2. Waiver of Bond. Texas requires an Executor to post a bond to obtain
letters testamentary, but a Will's maker can waive the bond. Bonding can
be expensive, and it slows down the process. Most people choose a
trustworthy person as Executor, so most people waive the bond. This waiver
must be specifically stated in the Will.
3. Self-Proof. When you die, you can no longer tell the Judge that your
Will is authentic. State law allows the Judge to accept a Will with a
"self-proving affidavit" attached. The recites that all the formalities of
creating the Will were followed, and it is signed by the Will maker and
two witnesses, and is notarized.
If your husband refuses to update his Will, his legal Will from
Colorado is also recognized as a legal Will in Texas. It just won't be as
cost effective or a speedy to probate the Will after he dies.

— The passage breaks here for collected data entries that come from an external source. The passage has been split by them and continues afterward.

(** * Grok Telegram group-chat bot: a shallow embedding of [src/main.py]

    The development follows the module top to bottom: Python strings and the
    builtins the module calls, exceptions, configuration read at import time,
    the rolling per-chat history ([_HISTORY], a [defaultdict] of bounded
    [deque]s), [ensure_identity], [format_user], [format_line], [ask_grok]
    and [handle_group].  Effects (module globals, the history store, calls
    to Telegram and to the completion endpoint) are threaded through a small
    state-and-exception monad. *)

From Stdlib Require Import ZArith NArith List String Ascii Lia Bool.
From stdpp Require Import base option list gmap strings.
Import ListNotations.

Local Open Scope Z_scope.

(** ** Python strings

    A Python [str] is a sequence of Unicode code points.  The module relies
    on [len] counting code points (the ellipsis is one character), so a
    string is a list of code points rather than of bytes. *)

Abbreviation pystr := (list N).

(** An ASCII literal as a Python string. *)
Definition py (s : string) : pystr := N_of_ascii <$> list_ascii_of_string s.
Arguments py s%_string.

Definition NL : N := 10%N.          (* "\n" *)
Definition SP : N := 32%N.          (* " " *)
Definition ELLIPSIS : N := 8230%N.  (* U+2026 *)
Definition EN_DASH : N := 8211%N.   (* U+2013 *)
Definition RSQUO : N := 8217%N.     (* U+2019 *)

Module Str.

(** [s.startswith(p)] *)
Fixpoint starts_with (p s : pystr) : bool :=
  match p, s with
  | [], _ => true
  | a :: p', b :: s' => (a =? b)%N && starts_with p' s'
  | _ :: _, [] => false
  end.

(** [sub in s] *)
Fixpoint contains (sub s : pystr) : bool :=
  starts_with sub s ||
  match s with
  | [] => false
  | _ :: s' => contains sub s'
  end.

(** [s.replace(old, new)] for a non-empty [old]: scan left to right; at an
    occurrence of [old] emit [new] and skip the occurrence ([skip] counts
    the characters of the occurrence still to be passed over). *)
Fixpoint replace_scan (old new s : pystr) (skip : nat) : pystr :=
  match s with
  | [] => []
  | c :: s' =>
      match skip with
      | S k => replace_scan old new s' k
      | O =>
          if starts_with old s
          then new ++ replace_scan old new s' (Nat.pred (length old))
          else c :: replace_scan old new s' O
      end
  end.

(** [s.replace(old, new)]; with an empty [old] Python inserts [new] before
    every character and at the end. *)
Definition replace (old new s : pystr) : pystr :=
  match old with
  | [] => new ++ concat ((fun c => c :: new) <$> s)
  | _ :: _ => replace_scan old new s O
  end.

(** [str.isspace] on one code point, the set [str.strip()] removes. *)
Definition is_space (c : N) : bool :=
  ((9 <=? c) && (c <=? 13) || (28 <=? c) && (c <=? 32) || (c =? 133)
   || (c =? 160) || (c =? 5760) || (8192 <=? c) && (c <=? 8202)
   || (c =? 8232) || (c =? 8233) || (c =? 8239) || (c =? 8287)
   || (c =? 12288))%N.

Fixpoint lstrip (s : pystr) : pystr :=
  match s with
  | [] => []
  | c :: s' => if is_space c then lstrip s' else s
  end.

Definition rstrip (s : pystr) : pystr := reverse (lstrip (reverse s)).

(** [s.strip()] *)
Definition strip (s : pystr) : pystr := rstrip (lstrip s).

(** [sep.join(xs)] *)
Fixpoint join (sep : pystr) (xs : list pystr) : pystr :=
  match xs with
  | [] => []
  | x :: xs' =>
      match xs' with
      | [] => x
      | _ :: _ => x ++ sep ++ join sep xs'
      end
  end.

(** [s[:n]] with Python's treatment of a negative bound. *)
Definition slice_to (n : Z) (s : pystr) : pystr :=
  if 0 <=? n then take (Z.to_nat n) s
  else take (Z.to_nat (Z.of_nat (length s) + n)) s.

(** Truthiness of an optional string: [None] and [""] are falsy. *)
Definition truthy (o : option pystr) : bool :=
  match o with
  | Some (_ :: _) => true
  | _ => false
  end.

(** [a or b] where [a] is an optional string and [b] a string. *)
Definition or_else (a : option pystr) (b : pystr) : pystr :=
  match a with
  | Some (c :: s) => c :: s
  | _ => b
  end.

(** [len(s)] as a Python integer. *)
Definition len (s : pystr) : Z := Z.of_nat (length s).

End Str.

(** ** Telegram objects (the fields the module reads) *)

Record User := {
  user_id : Z;
  first_name : pystr;
  last_name : option pystr;
  username : option pystr
}.

(** A message of a group or supergroup: [from_user] is present there.
    [content_type] is the text an f-string renders for [msg.content_type].
    [reply_to_message] has the same shape. *)
#[warnings="-register-all"]
Inductive Message := mkMessage {
  chat_id : Z;
  from_user : User;
  text : option pystr;
  caption : option pystr;
  content_type : pystr;
  reply_to_message : option Message
}.

(** ** [format_user] and [format_line] *)

(** [" ".join(filter(None, [u.first_name, u.last_name]))], then the
    [(@username)] suffix when the user has a username. *)
Definition format_user (u : User) : pystr :=
  let parts := omap (fun o => if Str.truthy o then o else None)
                    [Some (first_name u); last_name u] in
  let name := Str.join [SP] parts in
  match username u with
  | Some (c :: h) => name ++ py " (@" ++ (c :: h) ++ py ")"
  | _ => name
  end.

(** Line 90: the message text, else the caption, else a placeholder. *)
Definition message_text (msg : Message) : pystr :=
  Str.or_else (text msg)
    (Str.or_else (caption msg)
       (py "[" ++ content_type msg ++ py " message]")).

(** The text of a line before the author label is put in front of it:
    lines 90-93 of [format_line]. *)
Definition snippet (max_snippet_len : Z) (msg : Message) : pystr :=
  let text1 := Str.replace [NL] [SP] (message_text msg) in
  if max_snippet_len <? Str.len text1
  then Str.slice_to (max_snippet_len - 1) text1 ++ [ELLIPSIS]
  else text1.

(** The f-string renders a [None] display name as ["None"]. *)
Definition str_of_optional (o : option pystr) : pystr :=
  match o with
  | Some s => s
  | None => py "None"
  end.

(** The author label, lines 94-96. *)
Definition author_label (bot_display : option pystr) (msg : Message)
    (is_bot_msg : bool) : pystr :=
  if is_bot_msg
  then py "> " ++ str_of_optional bot_display ++ py " (you): "
  else py "> " ++ format_user (from_user msg) ++ py ": ".

(** [format_line(msg, is_bot_msg)], reading the globals [MAX_SNIPPET_LEN]
    and [BOT_DISPLAY]. *)
Definition format_line (max_snippet_len : Z) (bot_display : option pystr)
    (msg : Message) (is_bot_msg : bool) : pystr :=
  author_label bot_display msg is_bot_msg ++ snippet max_snippet_len msg.

(** ** Exceptions and results *)

(** The [httpx] exception classes below [httpx.HTTPError]. *)
Inductive httpx_error :=
  | ConnectTimeout | ReadTimeout | WriteTimeout | PoolTimeout
  | ConnectError | ReadError | WriteError | CloseError
  | LocalProtocolError | RemoteProtocolError | ProxyError
  | UnsupportedProtocol | DecodingError | TooManyRedirects
  | HTTPStatusError.

Inductive exn_class :=
  | TypeError | ValueError | KeyError | IndexError | AttributeError
  | RuntimeError
  | Httpx (k : httpx_error)
  | OtherError (name : pystr).

(** An exception: its class and [str(exc)]. *)
Inductive exn := Exn (c : exn_class) (msg : pystr).

Definition exn_cls (e : exn) : exn_class := let 'Exn c _ := e in c.
Definition exn_str (e : exn) : pystr := let 'Exn _ m := e in m.

(** [isinstance(exc, httpx.HTTPError)] *)
Definition is_HTTPError (e : exn) : bool :=
  match exn_cls e with
  | Httpx _ => true
  | _ => false
  end.

(** [isinstance(exc, ValueError)] *)
Definition is_ValueError (e : exn) : bool :=
  match exn_cls e with
  | ValueError => true
  | _ => false
  end.

(** [httpx.TransportError]: connection failures, timeouts, protocol and
    proxy errors. *)
Definition is_TransportError (k : httpx_error) : bool :=
  match k with
  | DecodingError | TooManyRedirects | HTTPStatusError => false
  | _ => true
  end.

Inductive result (A : Type) :=
  | Ok (a : A)
  | Raise (e : exn).
Arguments Ok {A} a.
Arguments Raise {A} e.

#[global] Instance result_ret : MRet result := fun A a => Ok a.
#[global] Instance result_bind : MBind result := fun A B f r =>
  match r with
  | Ok a => f a
  | Raise e => Raise e
  end.
#[global] Instance result_fmap : FMap result := fun A B f r =>
  match r with
  | Ok a => Ok (f a)
  | Raise e => Raise e
  end.

(** ** The host runtime

    Builtins and library calls whose tables are not part of the module:
    Unicode lower-casing, [int] on a string, and the token check the
    [aiogram.Bot] constructor performs. *)
Class Runtime := {
  str_lower : pystr → pystr;
  str_lower_nil : str_lower [] = [];
  int_of_str : pystr → result Z;
  validate_token : pystr → result unit
}.

(** ** Configuration read at import time (lines 27-46) *)

Record Config := {
  BOT_TOKEN : pystr;
  XAI_API_KEY : option pystr;
  MAX_SNIPPET_LEN : Z;
  MESSAGE_HISTORY_LIMIT : Z
}.

(** [os.getenv(name)] after [load_dotenv()]. *)
Definition getenv (env : gmap string pystr) (name : string) : option pystr :=
  env !! name.

(** [int(x)] where [x] is what [os.getenv] returned: [int(None)] is a
    [TypeError]. *)
Definition py_int `{!Runtime} (x : option pystr) : result Z :=
  match x with
  | None =>
      Raise (Exn TypeError
        (py "int() argument must be a string, a bytes-like object or a real number, not 'NoneType'"))
  | Some s => int_of_str s
  end.

(** Execution of the module body up to line 46. *)
Definition startup `{!Runtime} (env : gmap string pystr) : result Config :=
  let bot_token := getenv env "BOT_TOKEN" in
  let xai_api_key := getenv env "XAI_API_KEY" in
  if negb (Str.truthy bot_token)
  then Raise (Exn RuntimeError (py "BOT_TOKEN missing - set it in .env"))
  else if negb (Str.truthy xai_api_key)
  then Raise (Exn RuntimeError (py "XAI_API_KEY missing - set it in .env"))
  else
    validate_token (default [] bot_token) ≫= fun _ =>
    py_int (getenv env "MAX_SNIPPET_LEN") ≫= fun max_snippet_len =>
    py_int (getenv env "MESSAGE_LIMIT") ≫= fun message_history_limit =>
    Ok {| BOT_TOKEN := default [] bot_token;
          XAI_API_KEY := xai_api_key;
          MAX_SNIPPET_LEN := max_snippet_len;
          MESSAGE_HISTORY_LIMIT := message_history_limit |}.

(** ** The rolling history (lines 48-49) *)

(** [collections.deque] with a [maxlen]. *)
Record deque (A : Type) := Deque {
  maxlen : nat;
  items : list A
}.
Arguments Deque {A} maxlen items.
Arguments maxlen {A} d.
Arguments items {A} d.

Dear Mr. Premack: Is it okay for me to complete a form for Power of
Attorney for Health Care and a Durable Power of Attorney for my husband
and me? Should these be notarized and, if so, would a bank be likely to do
it? Thanks. M.J.
You need these legal documents to cover some very important issues that
could arise in the future. If you or your husband became disabled, these
documents allow the well spouse to manage all financial and medical
affairs without delay. They are truly essential legal documents, so you
want them to be correct and enforceable.
You referred to a "durable power of attorney for health care," and may
not be aware that Texas law was modified about 18 months ago. Under the
new law, this document is called a "Medical Power of Attorney." If you and
your husband complete the old-style forms, they will not be valid. For
that reason, it is best for you to have them prepared by a knowledgeable
attorney.
As to the formalities, a Durable Power of Attorney (for financial
matters) must be notarized when its maker signs it. Spouses must do their
own documents; you cannot complete one for your husband. Will your bank
notarize it? Call them to ask, they will probably be happy to help.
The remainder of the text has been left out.